Washington est opposé à la suprématie du Japon en Asie de l'Est
et dans l'Océan Pacifique tout comme Londres est opposé à la
suprématie allemande en Europe. A long terme les USA s'attendent
donc à un conflit. Entre-temps, il s'agit pour eux d'empêcher la
consolidation du Japon en tant que super-puissance économique et
militaire.
Dans ce but,
l'administration Roosevelt impose un embargo non officiel sur
les importations japonaise de matières premières et intensifie
son aide à Tchang-Kaitchek (1). Pour éviter la confrontation
avec Washington, Tokyo aurait dû se retirer de Chine.
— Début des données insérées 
(** C7 on the two leaves: a diagram collection of two slots over an empty
    leaf and a leaf with one event. *)
Lemma populated_diagram_num_subsystems_and_HasEvents_witness :
  0 ≤ 2 < 2 ^ 31 ∧
  Z.of_nat (length [0%nat; 1%nat]) = 2 ∧
  Forall2 (λ p b, HasEvents 1 p two_leaves = Ok b two_leaves)
    [0%nat; 1%nat] [false; true] ∧
  ∃ this h',
    make_populated 2 [0%nat; 1%nat] two_leaves = Ok this h' ∧
    num_subsystems this h' = Ok 2 h' ∧
    Forall2 (λ p b, HasEvents 1 p h' = Ok b h') [0%nat; 1%nat] [false; true] ∧
    HasEvents 2 this h' = Ok true h'.
Proof.
  assert (H1 : 0 ≤ 2 < 2 ^ 31) by lia.
  assert (H2 : Z.of_nat (length [0%nat; 1%nat]) = 2) by reflexivity.
  assert (H3 : Forall2 (λ p b, HasEvents 1 p two_leaves = Ok b two_leaves)
                 [0%nat; 1%nat] [false; true])
    by (repeat constructor; vm_compute; reflexivity).
  split; [exact H1|]. split; [exact H2|]. split; [exact H3|].
  exact (populated_diagram_num_subsystems_and_HasEvents 2 [0%nat; 1%nat]
           [false; true] 1%nat two_leaves H1 H2 H3).
Defined.

(** C8 on the two leaves: the empty leaf 0 is merged with the leaf 1. *)
Lemma AddToEnd_leaf_appends_clones_witness :
  collections two_leaves !! 0%nat = Some (LeafEventCollection [] []) ∧
  collections two_leaves !! 1%nat = Some (LeafEventCollection [0%nat] [0%nat]) ∧
  0%nat ≠ 1%nat ∧
  Forall (λ e, is_Some (event_objs two_leaves !! e)) [0%nat] ∧
  ∃ clones h',
    AddToEnd 1 0%nat 1%nat two_leaves = Ok tt h' ∧
    collections h' !! 0%nat = Some (LeafEventCollection clones clones) ∧
    collections h' !! 1%nat = Some (LeafEventCollection [0%nat] [0%nat]) ∧
    Forall2 (λ c e, event_objs two_leaves !! c = None ∧
                    event_objs h' !! c = event_objs two_leaves !! e) clones [0%nat].
Proof.
  assert (H1 : collections two_leaves !! 0%nat = Some (LeafEventCollection [] []))
    by (vm_compute; reflexivity).
  assert (H2 : collections two_leaves !! 1%nat
               = Some (LeafEventCollection [0%nat] [0%nat]))
    by (vm_compute; reflexivity).
  assert (H3 : 0%nat ≠ 1%nat) by lia.
  assert (H4 : Forall (λ e, is_Some (event_objs two_leaves !! e)) [0%nat])
    by (repeat constructor; vm_compute; eauto).
  split; [exact H1|]. split; [exact H2|]. split; [exact H3|]. split; [exact H4|].
  destruct (AddToEnd_leaf_appends_clones 0 two_leaves 0%nat 1%nat [] [] [0%nat] [0%nat]
              H1 H2 H3 H4)
    as (clones & h' & Hrun & Hcol & Hother & Hclones & _).
  exists clones, h'. split; [exact Hrun|]. split; [|split; [exact Hother | exact Hclones]].
  rewrite Hcol. apply lookup_insert_eq.
Defined.

(** C10 for [N = 2]: the collection as constructed, on which [Clear],
    [HasEvents] and [AddToEnd] with itself are undefined. *)
Lemma operations_need_populated_slots_witness :
  0 < 2 < 2 ^ 31 ∧
  ∃ this h',
    DiagramEventCollection_ctor 2 empty_heap = Ok this h' ∧
    Clear 1 this h' = Undefined ∧
    HasEvents 1 this h' = Undefined ∧
    AddToEnd 1 this this h' = Undefined.
Proof.
  assert (H : 0 < 2 < 2 ^ 31) by lia.
  split; [exact H|].
  destruct (proj1 (proj2 operations_need_populated_slots) 2 empty_heap 0%nat H)
    as (this & h' & Hctor & Hclear & Hhas & Hadd).
  exists this, h'. split; [exact Hctor|]. split; [exact Hclear|]. split; [exact Hhas|].
  injection Hctor as <- <-. apply (Hadd _ 2); [vm_compute; reflexivity | reflexivity].
Defined.

(** The scenario of the specification, run: the merged bundle has publish
    events and no unrestricted update event; child 0 holds [A] and child 1
    holds [C] as publish events, child 2 holds no publish event and holds [B]
    as discrete update event. *)
Lemma end_to_end_scenario_runs :
  ∃ first s,
    end_to_end_scenario empty_store = Ok first s ∧
    HasPublishEvents 2 first s = Ok true s ∧
    HasUnrestrictedUpdateEvents 2 first s = Ok false s ∧
    child_contents PublishEvent first 0 s = Some (LeafContents [event_A]) ∧
    child_contents PublishEvent first 1 s = Some (LeafContents [event_C]) ∧
    child_contents PublishEvent first 2 s = Some (LeafContents []) ∧
    child_contents DiscreteUpdateEvent first 2 s = Some (LeafContents [event_B]).
Proof.
  eexists _, _. split; [vm_compute; reflexivity|].
  repeat split; vm_compute; reflexivity.
Qed.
Mais, en
occupant l'Indochine - avec l'aide du gouvernement de Vichy (2)
- le 23 juillet 1941, et en conquérant ainsi une tête de pont
pour une attaque future contre la Malaisie et Singapour, le
Japon a choisi la confrontation, suite à quoi Roosevelt annonce
le blocus officiel du Japon.
L'Impérialisme
japonais
Ce sont ses
besoins économiques qui dictent au Japon la voie à suivre.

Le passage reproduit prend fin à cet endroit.